Records contained in a dataset:
+===+
(** What one turn of the loop does, when it returns. *)
Lemma attempt_Ok page s e w w1 s1 e1 :
  attempt env page s e w = (w1, Ok (s1, e1)) ->
  (too_short env w page = true ->
     w1 = set_stdout (fun out => out ++ [MsgSkipTooShort]) w /\
     s1 = S s /\ e1 = e) /\
  (too_short env w page = false ->
     count is_skipped (stdout w1) = count is_skipped (stdout w) /\
     (find_page (page_id page) (db w) = Some page ->
      (_is_already_processed (page_id page) (last_edited_time page) w1).2 =
        Ok true)).
Proof.
  unfold attempt. intros H. split.
  - intros Hshort. unfold try_except, bind in H.
    rewrite (process_page_too_short _ _ Hshort) in H. cbn in H.
    by injection H as <- <- <-.
  - intros Hlong.
    pose proof (process_page_no_skip_line page w Hlong) as Hquiet.
    unfold try_except, bind at 1 in H.
    destruct (process_page env (page_id page) w) as [w2 [[]|err|]] eqn:Hrun;
      cbn in H, Hquiet; [| |done].
    + injection H as <- <- <-.
      split; [done|]. intros Hpage.
      apply process_page_Ok_trace in Hrun
        as (p & Hret & Hlist & Hp & [[Hlen Hw] | [Hlen Hdone]]).
      * unfold too_short, fetchable in Hlong.
        rewrite Hret, Hlist, Hp in Hlong.
        rewrite bool_decide_eq_true_2 in Hlong by eauto.
        cbn [negb andb] in Hlong. apply Nat.ltb_ge in Hlong. lia.
      * destruct Hdone as (? & ? & ? & ? & ? & ? & ? & ? & Hd).
        destruct Hd as (_ & _ & _ & _ & _ & _ & _ & _ & _ & _ & _ & Hrec & _).
        rewrite Hp in Hpage. by injection Hpage as ->.
    + apply bind_Ok_inv in H as (w4 & [] & Hadd & H).
      unfold ret in H. injection H as <- <- <-.
      pose proof (add_to_log_emits env (page_id page)
                    (if bool_decide (_get_page_title page = [])
                     then Py.lit "タイトル取得失敗" else _get_page_title page)
                    (last_edited_time page) (Py.lit "error: " ++ exn_str err)
                    (set_stdout (fun out => out ++ [MsgError err]) w2))
        as (out & Hout & Herr & Hcount).
      rewrite Hadd in Hout, Hcount. cbn in Hout, Hcount.
      apply add_to_log_Ok in Hadd as (Hrec & _).
      split; [|done].
      rewrite Hout, !count_app, count_cons, <- Hquiet. cbn. lia.
Qed.

Lemma attempt_requests page s e w :
  length (ai_requests (attempt env page s e w).1) <= S (length (ai_requests w)).
Proof.
  pose proof (process_page_requests (page_id page) w) as Hreq.
  unfold attempt, try_except, bind at 1.
  destruct (process_page env (page_id page) w) as [w2 [[]|err|]];
    cbn [fst] in *; [done| |done].
  match goal with
  | |- length (ai_requests (?m ?w0).1) <= _ =>
      assert (preserves ai_requests m) as Hm
  end.
  { preserves_tac. apply add_to_log_preserves_ai. }
  by rewrite Hm.
Qed.

(** The skip lines of a batch are those of its too-short notes, and no
    ledger entry is written for them. *)
Lemma process_pages_skip_lines pages :
  forall s e w w' s' e',
    NoDup (page_id <$> pages) ->
    process_pages env pages s e w = (w', Ok (s', e')) ->
    count is_skipped (stdout w') =
      count is_skipped (stdout w) +
      length (filter (fun p => too_short env w p = true) pages) /\
    (forall q, q ∉ page_id <$> pages ->
       find_page q (db w') = find_page q (db w) /\
       children w' !! q = children w !! q /\
       forall rev, (_is_already_processed q rev w').2 =
                   (_is_already_processed q rev w).2) /\
    (forall p rev, p ∈ pages -> too_short env w p = true ->
       (_is_already_processed (page_id p) rev w').2 =
       (_is_already_processed (page_id p) rev w).2) /\
    length (ai_requests w') +
      length (filter (fun p => too_short env w p = true) pages) <=
    length (ai_requests w) + length pages.
Proof.
  induction pages as [|page pages IH]; intros s e w w' s' e' Hnd Hrun.
  - cbn in Hrun. injection Hrun as <- _ _. cbn.
    split; [lia|]. split; [done|].
    split; [|lia]. intros p rev Hp. by apply elem_of_nil in Hp.
  - rewrite process_pages_cons in Hrun.
    apply bind_Ok_inv in Hrun as (w1 & [s1 e1] & Hat & Hrun). cbn in Hrun.
    rewrite fmap_cons in Hnd. apply NoDup_cons in Hnd as [Hfresh Hnd].
    destruct (IH _ _ _ _ _ _ Hnd Hrun) as (Hlines & Hframe & Hkept & Hreq).
    assert (forall q, q <> page_id page ->
      find_page q (db w1) = find_page q (db w) /\
      children w1 !! q = children w !! q /\
      forall rev, (_is_already_processed q rev w1).2 =
                  (_is_already_processed q rev w).2) as Hstep.
    { intros q Hq. destruct (attempt_frame page s e q Hq) as (Hf1 & Hf2 & Hf3).
      specialize (Hf1 w). specialize (Hf2 w). rewrite Hat in Hf1, Hf2.
      split; [done|]. split; [done|]. intros rev.
      specialize (Hf3 rev w). by rewrite Hat in Hf3. }
    assert (forall p, p ∈ pages -> too_short env w1 p = too_short env w p)
      as Hsame.
    { intros p Hp. assert (page_id p <> page_id page) as Hne.
      { intros Heq. apply Hfresh. rewrite <- Heq.
        apply list_elem_of_fmap. eauto. }
      destruct (Hstep _ Hne) as (Hd & Hc & _). by apply too_short_frame. }
    assert (filter (fun p => too_short env w1 p = true) pages =
            filter (fun p => too_short env w p = true) pages) as Hfilter.
    { apply list_filter_ext_in. intros p Hp. by rewrite Hsame. }
    rewrite Hfilter in Hlines, Hreq.
    destruct (attempt_Ok _ _ _ _ _ _ _ Hat) as [Hshort Hlong].
    pose proof (attempt_requests page s e w) as Hreq1.
    rewrite Hat in Hreq1. cbn [fst] in Hreq1.
    split; [|split; [|split]].
    + rewrite Hlines, filter_cons.
      destruct (too_short env w page) eqn:Hts.
      * destruct Hshort as (-> & _ & _); [done|].
        rewrite decide_True by done. cbn [stdout set_stdout length].
        rewrite count_app. change (count is_skipped [MsgSkipTooShort]) with 1.
        lia.
      * destruct Hlong as [-> _]; [done|]. rewrite decide_False by done. lia.
    + intros q Hq. rewrite fmap_cons in Hq.
      apply not_elem_of_cons in Hq as [Hq1 Hq2].
      destruct (Hframe q Hq2) as (-> & -> & Hl). destruct (Hstep q Hq1) as (-> & -> & Hl1).
      split; [done|]. split; [done|]. intros rev. by rewrite Hl, Hl1.
    + intros p rev Hp Hts. apply elem_of_cons in Hp as [-> | Hp].
      * destruct (Hframe (page_id page) Hfresh) as (_ & _ & ->).
        destruct Hshort as (-> & _ & _); [done|].
        apply is_already_processed_log. done.
      * rewrite (Hkept p rev Hp) by (by rewrite Hsame).
        assert (page_id p <> page_id page) as Hne.
        { intros Heq. apply Hfresh. rewrite <- Heq.
          apply list_elem_of_fmap. eauto. }
        by destruct (Hstep _ Hne) as (_ & _ & ->).
    + rewrite filter_cons. cbn [length].
      destruct (too_short env w page) eqn:Hts.
      * destruct Hshort as (Hw1 & _ & _); [done|]. subst w1.
        rewrite decide_True by done. cbn [length ai_requests set_stdout] in *.
        lia.
      * rewrite decide_False by done. lia.
Qed.

(** Every note of a batch that is not too short ends up in the ledger, at
    the revision under which it was listed. *)
Lemma process_pages_recorded pages :
  forall s e w w' s' e',
    NoDup (page_id <$> pages) ->
    (forall p, p ∈ pages -> find_page (page_id p) (db w) = Some p) ->
    process_pages env pages s e w = (w', Ok (s', e')) ->
    forall p, p ∈ pages -> too_short env w p = false ->
      (_is_already_processed (page_id p) (last_edited_time p) w').2 = Ok true.
Proof.
  induction pages as [|page pages IH]; intros s e w w' s' e' Hnd Hrows Hrun p Hp.
  { by apply elem_of_nil in Hp. }
  rewrite process_pages_cons in Hrun.
  apply bind_Ok_inv in Hrun as (w1 & [s1 e1] & Hat & Hrun). cbn in Hrun.
  rewrite fmap_cons in Hnd. apply NoDup_cons in Hnd as [Hfresh Hnd].
  assert (forall q, q ∈ pages -> page_id q <> page_id page) as Hother.
  { intros q Hq Heq. apply Hfresh. rewrite <- Heq. apply list_elem_of_fmap. eauto. }
  assert (forall q, q <> page_id page ->
    find_page q (db w1) = find_page q (db w) /\
    children w1 !! q = children w !! q) as Hstep.
  { intros q Hq. destruct (attempt_frame page s e q Hq) as (Hf1 & Hf2 & _).
    specialize (Hf1 w). specialize (Hf2 w). by rewrite Hat in Hf1, Hf2. }
  intros Hts. apply elem_of_cons in Hp as [-> | Hp].
  - destruct (process_pages_skip_lines _ _ _ _ _ _ _ Hnd Hrun)
      as (_ & Hframe & _).
    destruct (Hframe (page_id page) Hfresh) as (_ & _ & ->).
    destruct (attempt_Ok _ _ _ _ _ _ _ Hat) as [_ Hlong].
    apply Hlong; [done|]. apply Hrows. by left.
  - apply (IH _ _ _ _ _ _ Hnd) with (p := p) in Hrun; [done| |done|].
    + intros q Hq. destruct (Hstep _ (Hother q Hq)) as [-> _].
      apply Hrows. by right.
    + destruct (Hstep _ (Hother p Hp)) as [Hd Hc].
      by rewrite (too_short_frame _ _ _ Hd Hc).
Qed.
End Batch.

Lemma batch_sublist limit pages : batch limit pages `sublist_of` pages.
Proof.
  unfold batch. destruct limit as [n|]; [|done].
  destruct (n =? 0)%Z; [done|apply slice_to_Z_sublist].
Qed.

Lemma candidate_pages_preserves {F} (f : World -> F) env force :
  (forall g w, f (set_all_pages_cache g w) = f w) ->
  preserves f (candidate_pages env force).
Proof.
  intros Hf. unfold candidate_pages, get_all_pages, get_unprocessed_pages.
  preserves_tac; auto using query_all_preserves, filter_unprocessed_preserves.
  apply preserves_modify. intros w. apply Hf.
Qed.

Lemma candidate_pages_sublist env force w w1 pages :
  candidate_pages env force w = (w1, Ok pages) ->
  pages `sublist_of` db w.
Proof.
  unfold candidate_pages. intros H.
  apply bind_Ok_inv in H as (w2 & all & Hall & H).
  destruct (store_fails env OpQuery []) eqn:Hq.
  { unfold get_all_pages in Hall.
    erewrite bind_Raise in Hall; [done|]. by apply query_all_raises. }
  rewrite get_all_pages_ok in Hall by done. injection Hall as <- <-.
  destruct force.
  - unfold gets in H. by injection H as _ <-.
  - unfold get_unprocessed_pages in H.
    rewrite (bind_Ok _ _ _ _ _ (query_all_ok env _ _ Hq)) in H.
    apply filter_unprocessed_sublist in H as [_ Hsub].
    etransitivity; [exact Hsub|]. apply sublist_filter.
Qed.

Section Run.
Context {U : Py.Unicode} (env : Env).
+===+
> Work instruction
Using the data above, repeat exactly the lines that begin at the line with "Hf2 & Hf3)." and end at the line with "destruct (Hstep _ Hne) as (Hd", both ends included.

> Exercise response
    { intros q Hq. destruct (attempt_frame page s e q Hq) as (Hf1 & Hf2 & Hf3).
      specialize (Hf1 w). specialize (Hf2 w). rewrite Hat in Hf1, Hf2.
      split; [done|]. split; [done|]. intros rev.
      specialize (Hf3 rev w). by rewrite Hat in Hf3. }
    assert (forall p, p ∈ pages -> too_short env w1 p = too_short env w p)
      as Hsame.
    { intros p Hp. assert (page_id p <> page_id page) as Hne.
      { intros Heq. apply Hfresh. rewrite <- Heq.
        apply list_elem_of_fmap. eauto. }
      destruct (Hstep _ Hne) as (Hd & Hc & _). by apply too_short_frame. }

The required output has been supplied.